Misinformation about genetically-modified foods (GMs) has created a climate of global climate of fear. In Australia, there are concerns that GM foods will damage eco-systems, promote “greedy” multinational corporations and hurt farmers’ export sales, says agriculture economist Phillip Killicoat.
These fears are based on some half-truths, says Killicoat. For example:
Anti-GM activists claim environmental damage from GM foods based on an Iowa State University study where butterflies died from eating large amounts of insect-resistant corn leaves.
Accusations against multinational corporations come from a 1997 case in Canada where a man was accused by Monsanto company of illegally growing a type of canola developed by Monsanto; Canadian courts sided with Monsanto.
Australians fear that growing GM crops will tarnish their image as being “clean and green,” and they will lose market share in exporting crops to Europe; indeed, the European Union (EU) Parliament prohibits the importation of crops that are not certified as “GM-free.”
However, consider the other side of the stories:
In the University of Iowa study, it was basically ignored that butterflies do not have an affinity for corn leaves and they were fed far more than they would normally eat; the study has since been discredited.

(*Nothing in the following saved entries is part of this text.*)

(** * Change synchronisation of the MQTT bridge configuration UI

    A shallow embedding of the change-synchronisation code of the [App]
    component ([generateJSONPatch], [loadConfig], [cleanConfig],
    [sendPatchToServer] and [connectToSSE]; the text that follows the
    broker form in [src/components/BrokerForm.tsx]) and of the document
    types of [src/types/mqtt-bridge.ts].

    - [Json]: the JSON value tree the diff works on, and the few
      JavaScript primitives the code applies to it.
    - [Diff]: [generateJSONPatch], and a JSON-Patch applier.
    - [Sync]: the configuration records, [cleanConfig], [loadConfig] and
      [sendPatchToServer], with the in-flight requests of the event loop.
    - [Live]: the server-sent-event handlers, the two status maps and the
      reconnect timer. *)

From stdpp Require Import gmap strings list fin_maps pretty.
From Stdlib Require Import ZArith Lia Ascii.

Local Open Scope string_scope.
Local Open Scope list_scope.

(* ===================================================================== *)
(** * JSON values and the JavaScript primitives used on them *)
(* ===================================================================== *)

Module Json.

Unset Elimination Schemes.

(** A parsed JSON document.  Numbers are the integers (the only numbers
    of the configuration documents: ports, channels, QoS levels and
    keep-alive seconds).  An object is the list of its own enumerable
    properties in the order [Object.keys] lists them. *)
Inductive Value : Type :=
| Null
| Bool (b : bool)
| Num (n : Z)
| Str (s : string)
| Seq (items : list Value)
| Map (fields : list (string * Value)).

Set Elimination Schemes.

(** Induction with the hypothesis on every item of an array and on every
    property value of an object. *)
Section ValueInduction.
Variable P : Value -> Prop.
Hypothesis HNull : P Null.
Hypothesis HBool : forall b, P (Bool b).
Hypothesis HNum : forall n, P (Num n).
Hypothesis HStr : forall s, P (Str s).
Hypothesis HSeq : forall items, Forall P items -> P (Seq items).
Hypothesis HMap : forall fields, Forall (fun kv => P kv.2) fields -> P (Map fields).

Fixpoint Value_nested_ind (v : Value) : P v :=
  match v with
  | Null => HNull
  | Bool b => HBool b
  | Num n => HNum n
  | Str s => HStr s
  | Seq items =>
      HSeq items
        ((fix all (l : list Value) : Forall P l :=
            match l with
            | [] => @List.Forall_nil _ P
            | x :: l' => @List.Forall_cons _ P x l' (Value_nested_ind x) (all l')
            end) items)
  | Map fields =>
      HMap fields
        ((fix all (l : list (string * Value)) : Forall (fun kv => P kv.2) l :=
            match l with
            | [] => @List.Forall_nil _ _
            | kv :: l' => @List.Forall_cons _ _ kv l' (Value_nested_ind kv.2) (all l')
            end) fields)
  end.
End ValueInduction.

(** Structural equality of the ordered trees.  [JSON.stringify] prints
    the properties of an object in their own order and is injective on
    parsed JSON, so the source's test
    [JSON.stringify(a) !== JSON.stringify(b)] is [negb (Value_eqb a b)]. *)
Fixpoint Value_eqb (a b : Value) {struct a} : bool :=
  match a, b with
  | Null, Null => true
  | Bool x, Bool y => Bool.eqb x y
  | Num x, Num y => Z.eqb x y
  | Str x, Str y => String.eqb x y
  | Seq xs, Seq ys =>
      (fix all (xs ys : list Value) : bool :=
         match xs, ys with
         | [], [] => true
         | x :: xs', y :: ys' => Value_eqb x y && all xs' ys'
         | _, _ => false
         end) xs ys
  | Map xs, Map ys =>
      (fix all (xs ys : list (string * Value)) : bool :=
         match xs, ys with
         | [], [] => true
         | (k, x) :: xs', (k', y) :: ys' =>
             String.eqb k k' && Value_eqb x y && all xs' ys'
         | _, _ => false
         end) xs ys
  | _, _ => false
  end.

In Monsanto’s suit against the canola grower, the defendant became the “poster child” for accusations that multinational companies are greedy and their products should be banned, even though the Canadian court ruled that Monsanto was correct.
Concerns over the EU’s refusal to import GM crops are not based on safety concerns, but are a simply a way for the EU to keep out further competition from imports.
Ironically, it would seem that those concerned about the environment would support GM foods. After all, Australian farmers would be able to reduce their chemical use on plants by 70 percent with the adoption of pest-resistant GM crops, says Killicoat.